## What this task involves
What is needed is an exact retyping of the records below, from the first line through the line that contains "Definition target_ids (t".

## Dataset
———

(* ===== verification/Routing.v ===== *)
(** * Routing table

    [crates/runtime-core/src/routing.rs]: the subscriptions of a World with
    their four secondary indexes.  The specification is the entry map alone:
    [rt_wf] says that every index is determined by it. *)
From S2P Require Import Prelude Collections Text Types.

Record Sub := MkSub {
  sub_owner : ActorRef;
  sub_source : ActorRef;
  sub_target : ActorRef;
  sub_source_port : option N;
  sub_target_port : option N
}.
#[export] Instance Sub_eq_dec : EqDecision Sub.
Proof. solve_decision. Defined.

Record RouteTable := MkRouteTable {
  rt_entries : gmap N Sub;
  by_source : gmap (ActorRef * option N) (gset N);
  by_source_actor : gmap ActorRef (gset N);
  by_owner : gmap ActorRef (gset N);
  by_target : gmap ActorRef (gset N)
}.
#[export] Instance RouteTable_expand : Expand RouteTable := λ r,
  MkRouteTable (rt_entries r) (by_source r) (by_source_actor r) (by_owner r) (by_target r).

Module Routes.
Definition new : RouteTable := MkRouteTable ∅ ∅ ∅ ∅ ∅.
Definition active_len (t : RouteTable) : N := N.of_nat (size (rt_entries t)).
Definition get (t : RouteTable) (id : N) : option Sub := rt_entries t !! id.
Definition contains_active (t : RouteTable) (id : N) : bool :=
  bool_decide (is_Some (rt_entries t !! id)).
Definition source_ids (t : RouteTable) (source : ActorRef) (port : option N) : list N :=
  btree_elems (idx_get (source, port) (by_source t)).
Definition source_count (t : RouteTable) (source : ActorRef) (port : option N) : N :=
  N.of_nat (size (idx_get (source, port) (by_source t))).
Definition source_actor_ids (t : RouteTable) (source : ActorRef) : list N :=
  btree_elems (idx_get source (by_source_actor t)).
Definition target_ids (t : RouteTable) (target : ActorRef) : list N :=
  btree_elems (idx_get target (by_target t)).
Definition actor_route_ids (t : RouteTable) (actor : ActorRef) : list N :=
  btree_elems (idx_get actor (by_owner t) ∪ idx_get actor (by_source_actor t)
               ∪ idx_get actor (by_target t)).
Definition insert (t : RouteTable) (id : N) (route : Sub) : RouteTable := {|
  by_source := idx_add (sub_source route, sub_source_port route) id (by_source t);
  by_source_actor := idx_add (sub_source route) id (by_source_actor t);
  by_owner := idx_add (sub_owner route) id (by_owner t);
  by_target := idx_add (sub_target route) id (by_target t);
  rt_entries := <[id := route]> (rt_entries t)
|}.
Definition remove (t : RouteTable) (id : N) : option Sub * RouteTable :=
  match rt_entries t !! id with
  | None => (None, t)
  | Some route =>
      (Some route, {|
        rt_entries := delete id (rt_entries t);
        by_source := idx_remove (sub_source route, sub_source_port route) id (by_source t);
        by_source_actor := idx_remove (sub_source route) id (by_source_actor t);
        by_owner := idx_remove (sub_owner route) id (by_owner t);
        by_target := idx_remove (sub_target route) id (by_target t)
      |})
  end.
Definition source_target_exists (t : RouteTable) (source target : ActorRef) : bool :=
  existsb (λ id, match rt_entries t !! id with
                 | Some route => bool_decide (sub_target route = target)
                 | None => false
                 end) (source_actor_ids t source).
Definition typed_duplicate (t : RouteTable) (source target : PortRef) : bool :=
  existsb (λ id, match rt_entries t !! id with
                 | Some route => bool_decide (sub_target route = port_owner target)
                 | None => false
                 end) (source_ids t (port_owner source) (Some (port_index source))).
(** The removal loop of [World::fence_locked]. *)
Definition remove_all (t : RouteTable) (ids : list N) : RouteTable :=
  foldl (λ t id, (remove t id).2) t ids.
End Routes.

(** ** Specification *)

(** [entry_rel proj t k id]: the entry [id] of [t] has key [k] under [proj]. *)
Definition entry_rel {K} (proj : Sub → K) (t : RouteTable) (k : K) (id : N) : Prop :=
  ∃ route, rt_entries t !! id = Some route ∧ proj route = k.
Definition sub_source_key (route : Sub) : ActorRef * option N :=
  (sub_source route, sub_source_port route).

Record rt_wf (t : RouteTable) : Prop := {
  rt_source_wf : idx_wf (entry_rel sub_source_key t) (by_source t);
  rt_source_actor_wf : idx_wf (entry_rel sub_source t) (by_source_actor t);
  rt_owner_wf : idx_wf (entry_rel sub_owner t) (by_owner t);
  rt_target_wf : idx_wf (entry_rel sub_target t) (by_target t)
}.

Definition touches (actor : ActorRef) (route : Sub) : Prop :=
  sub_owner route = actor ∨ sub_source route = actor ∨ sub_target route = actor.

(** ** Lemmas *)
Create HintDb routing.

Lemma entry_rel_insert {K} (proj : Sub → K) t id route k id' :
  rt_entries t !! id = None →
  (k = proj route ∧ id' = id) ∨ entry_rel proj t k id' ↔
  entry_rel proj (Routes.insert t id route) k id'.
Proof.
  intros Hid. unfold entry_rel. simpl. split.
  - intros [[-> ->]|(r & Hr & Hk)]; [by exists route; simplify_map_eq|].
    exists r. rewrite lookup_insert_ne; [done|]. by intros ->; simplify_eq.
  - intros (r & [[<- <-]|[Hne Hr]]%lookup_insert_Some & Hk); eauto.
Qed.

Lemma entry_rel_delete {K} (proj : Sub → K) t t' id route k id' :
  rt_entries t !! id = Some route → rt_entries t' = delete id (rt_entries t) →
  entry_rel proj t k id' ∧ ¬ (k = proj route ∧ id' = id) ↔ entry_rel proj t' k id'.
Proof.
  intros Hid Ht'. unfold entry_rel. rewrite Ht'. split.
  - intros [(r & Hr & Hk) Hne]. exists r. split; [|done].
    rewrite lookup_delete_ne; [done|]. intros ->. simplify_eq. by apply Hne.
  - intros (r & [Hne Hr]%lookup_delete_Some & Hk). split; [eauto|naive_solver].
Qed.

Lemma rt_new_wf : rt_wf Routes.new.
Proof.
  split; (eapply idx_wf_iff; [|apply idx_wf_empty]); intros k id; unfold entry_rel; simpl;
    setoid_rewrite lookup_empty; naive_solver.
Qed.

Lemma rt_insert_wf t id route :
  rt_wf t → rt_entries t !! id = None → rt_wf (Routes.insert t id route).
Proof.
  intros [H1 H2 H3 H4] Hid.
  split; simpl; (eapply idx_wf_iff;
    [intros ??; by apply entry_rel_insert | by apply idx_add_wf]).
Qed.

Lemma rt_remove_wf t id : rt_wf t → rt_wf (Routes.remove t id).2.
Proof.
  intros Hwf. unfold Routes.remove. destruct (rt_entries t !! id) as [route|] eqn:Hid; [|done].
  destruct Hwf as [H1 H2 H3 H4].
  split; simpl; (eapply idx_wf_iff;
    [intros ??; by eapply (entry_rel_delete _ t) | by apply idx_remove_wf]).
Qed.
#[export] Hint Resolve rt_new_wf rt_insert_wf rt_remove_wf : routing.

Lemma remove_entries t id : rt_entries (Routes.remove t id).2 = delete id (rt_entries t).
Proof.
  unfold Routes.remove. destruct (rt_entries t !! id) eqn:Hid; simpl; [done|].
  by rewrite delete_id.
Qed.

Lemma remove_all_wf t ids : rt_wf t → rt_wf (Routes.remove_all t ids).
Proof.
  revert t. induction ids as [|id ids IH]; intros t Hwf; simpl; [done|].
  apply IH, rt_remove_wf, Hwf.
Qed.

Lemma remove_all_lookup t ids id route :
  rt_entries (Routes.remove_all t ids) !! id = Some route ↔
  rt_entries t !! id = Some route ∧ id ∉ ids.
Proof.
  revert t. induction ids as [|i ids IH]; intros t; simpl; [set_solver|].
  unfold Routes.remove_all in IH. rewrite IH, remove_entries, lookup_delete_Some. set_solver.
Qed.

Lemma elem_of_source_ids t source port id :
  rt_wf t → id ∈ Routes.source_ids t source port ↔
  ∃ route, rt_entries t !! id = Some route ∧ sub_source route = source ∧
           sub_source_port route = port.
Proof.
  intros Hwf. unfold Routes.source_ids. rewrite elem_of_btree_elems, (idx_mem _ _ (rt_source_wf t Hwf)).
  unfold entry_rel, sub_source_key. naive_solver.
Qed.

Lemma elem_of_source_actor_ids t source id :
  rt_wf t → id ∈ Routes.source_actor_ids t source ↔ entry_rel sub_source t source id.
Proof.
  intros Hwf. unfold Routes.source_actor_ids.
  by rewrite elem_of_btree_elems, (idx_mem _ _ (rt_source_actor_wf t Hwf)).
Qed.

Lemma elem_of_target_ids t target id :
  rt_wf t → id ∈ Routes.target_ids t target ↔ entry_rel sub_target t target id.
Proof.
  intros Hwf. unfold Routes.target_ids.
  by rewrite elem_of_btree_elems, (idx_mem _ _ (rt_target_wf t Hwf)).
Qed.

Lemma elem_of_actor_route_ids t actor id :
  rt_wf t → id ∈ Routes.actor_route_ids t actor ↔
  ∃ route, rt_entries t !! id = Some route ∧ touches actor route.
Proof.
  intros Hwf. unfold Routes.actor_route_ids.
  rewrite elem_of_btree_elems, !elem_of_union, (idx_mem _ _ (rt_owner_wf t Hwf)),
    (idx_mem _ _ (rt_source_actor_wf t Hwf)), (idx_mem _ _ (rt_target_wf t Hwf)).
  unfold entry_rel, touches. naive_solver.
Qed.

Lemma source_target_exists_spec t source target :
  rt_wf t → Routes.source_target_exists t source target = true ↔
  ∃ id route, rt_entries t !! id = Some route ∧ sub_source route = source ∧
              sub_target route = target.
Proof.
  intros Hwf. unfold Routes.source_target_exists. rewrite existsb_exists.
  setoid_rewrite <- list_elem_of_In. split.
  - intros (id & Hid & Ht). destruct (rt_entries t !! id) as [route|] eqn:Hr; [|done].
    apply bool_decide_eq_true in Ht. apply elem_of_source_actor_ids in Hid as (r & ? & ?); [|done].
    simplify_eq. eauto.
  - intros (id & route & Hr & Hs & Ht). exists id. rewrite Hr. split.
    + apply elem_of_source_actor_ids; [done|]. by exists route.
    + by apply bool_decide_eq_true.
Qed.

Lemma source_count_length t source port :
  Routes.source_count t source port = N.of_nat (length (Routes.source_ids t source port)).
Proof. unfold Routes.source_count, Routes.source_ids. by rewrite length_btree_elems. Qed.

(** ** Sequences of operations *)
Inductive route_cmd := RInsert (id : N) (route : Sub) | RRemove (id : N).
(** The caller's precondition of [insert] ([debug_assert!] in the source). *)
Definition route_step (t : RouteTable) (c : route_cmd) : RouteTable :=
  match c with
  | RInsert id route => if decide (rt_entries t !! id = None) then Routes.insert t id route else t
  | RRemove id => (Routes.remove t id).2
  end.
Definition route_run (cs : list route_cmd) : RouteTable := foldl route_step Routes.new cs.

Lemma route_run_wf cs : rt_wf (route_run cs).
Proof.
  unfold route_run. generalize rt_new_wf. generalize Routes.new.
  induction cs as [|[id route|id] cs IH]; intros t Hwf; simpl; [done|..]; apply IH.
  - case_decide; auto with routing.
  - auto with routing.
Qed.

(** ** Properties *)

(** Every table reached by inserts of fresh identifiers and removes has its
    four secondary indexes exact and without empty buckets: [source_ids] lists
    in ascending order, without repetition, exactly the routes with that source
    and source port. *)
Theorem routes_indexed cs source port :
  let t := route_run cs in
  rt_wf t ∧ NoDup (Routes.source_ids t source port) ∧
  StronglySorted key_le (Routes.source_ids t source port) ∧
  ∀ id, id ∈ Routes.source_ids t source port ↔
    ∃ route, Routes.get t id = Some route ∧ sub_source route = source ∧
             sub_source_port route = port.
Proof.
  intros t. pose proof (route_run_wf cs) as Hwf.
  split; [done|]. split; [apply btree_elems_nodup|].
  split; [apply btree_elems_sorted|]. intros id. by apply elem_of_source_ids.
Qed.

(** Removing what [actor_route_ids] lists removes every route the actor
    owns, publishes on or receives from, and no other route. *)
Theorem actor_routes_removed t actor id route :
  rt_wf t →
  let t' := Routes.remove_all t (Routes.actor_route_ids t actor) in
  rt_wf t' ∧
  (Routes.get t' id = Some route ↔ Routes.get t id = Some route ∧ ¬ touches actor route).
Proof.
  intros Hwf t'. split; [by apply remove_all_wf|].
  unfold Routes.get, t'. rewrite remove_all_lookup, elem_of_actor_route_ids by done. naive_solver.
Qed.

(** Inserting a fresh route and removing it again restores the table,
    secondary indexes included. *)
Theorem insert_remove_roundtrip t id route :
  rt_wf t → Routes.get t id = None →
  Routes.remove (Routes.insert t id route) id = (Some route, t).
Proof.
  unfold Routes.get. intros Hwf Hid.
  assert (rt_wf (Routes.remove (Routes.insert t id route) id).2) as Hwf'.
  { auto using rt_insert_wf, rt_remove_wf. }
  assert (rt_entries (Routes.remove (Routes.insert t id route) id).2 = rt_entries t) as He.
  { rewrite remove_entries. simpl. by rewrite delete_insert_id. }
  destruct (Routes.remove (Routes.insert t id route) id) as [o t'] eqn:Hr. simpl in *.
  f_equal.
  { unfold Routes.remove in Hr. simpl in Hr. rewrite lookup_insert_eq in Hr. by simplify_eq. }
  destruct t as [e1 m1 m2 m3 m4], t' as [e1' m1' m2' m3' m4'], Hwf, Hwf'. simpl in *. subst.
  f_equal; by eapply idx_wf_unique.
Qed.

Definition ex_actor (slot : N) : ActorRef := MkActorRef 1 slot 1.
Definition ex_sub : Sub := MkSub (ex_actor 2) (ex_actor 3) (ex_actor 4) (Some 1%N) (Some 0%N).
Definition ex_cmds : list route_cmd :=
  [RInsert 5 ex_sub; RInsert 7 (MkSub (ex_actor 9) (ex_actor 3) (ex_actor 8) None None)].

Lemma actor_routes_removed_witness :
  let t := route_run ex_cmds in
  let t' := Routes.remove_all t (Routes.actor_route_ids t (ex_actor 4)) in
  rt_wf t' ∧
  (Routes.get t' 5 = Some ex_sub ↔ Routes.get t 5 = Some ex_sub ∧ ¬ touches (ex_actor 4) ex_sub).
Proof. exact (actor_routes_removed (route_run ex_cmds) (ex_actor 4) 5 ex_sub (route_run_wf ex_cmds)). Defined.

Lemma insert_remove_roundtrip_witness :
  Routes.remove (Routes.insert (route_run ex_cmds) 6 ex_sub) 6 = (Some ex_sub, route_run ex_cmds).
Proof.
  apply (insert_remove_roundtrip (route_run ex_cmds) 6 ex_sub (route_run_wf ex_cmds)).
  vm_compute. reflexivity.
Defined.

———

## Problem solution
(* ===== verification/Routing.v ===== *)
(** * Routing table

    [crates/runtime-core/src/routing.rs]: the subscriptions of a World with
    their four secondary indexes.  The specification is the entry map alone:
    [rt_wf] says that every index is determined by it. *)
From S2P Require Import Prelude Collections Text Types.

Record Sub := MkSub {
  sub_owner : ActorRef;
  sub_source : ActorRef;
  sub_target : ActorRef;
  sub_source_port : option N;
  sub_target_port : option N
}.
#[export] Instance Sub_eq_dec : EqDecision Sub.
Proof. solve_decision. Defined.

Record RouteTable := MkRouteTable {
  rt_entries : gmap N Sub;
  by_source : gmap (ActorRef * option N) (gset N);
  by_source_actor : gmap ActorRef (gset N);
  by_owner : gmap ActorRef (gset N);
  by_target : gmap ActorRef (gset N)
}.
#[export] Instance RouteTable_expand : Expand RouteTable := λ r,
  MkRouteTable (rt_entries r) (by_source r) (by_source_actor r) (by_owner r) (by_target r).

Module Routes.
Definition new : RouteTable := MkRouteTable ∅ ∅ ∅ ∅ ∅.
Definition active_len (t : RouteTable) : N := N.of_nat (size (rt_entries t)).
Definition get (t : RouteTable) (id : N) : option Sub := rt_entries t !! id.
Definition contains_active (t : RouteTable) (id : N) : bool :=
  bool_decide (is_Some (rt_entries t !! id)).
Definition source_ids (t : RouteTable) (source : ActorRef) (port : option N) : list N :=
  btree_elems (idx_get (source, port) (by_source t)).
Definition source_count (t : RouteTable) (source : ActorRef) (port : option N) : N :=
  N.of_nat (size (idx_get (source, port) (by_source t))).
Definition source_actor_ids (t : RouteTable) (source : ActorRef) : list N :=
  btree_elems (idx_get source (by_source_actor t)).
Definition target_ids (t : RouteTable) (target : ActorRef) : list N :=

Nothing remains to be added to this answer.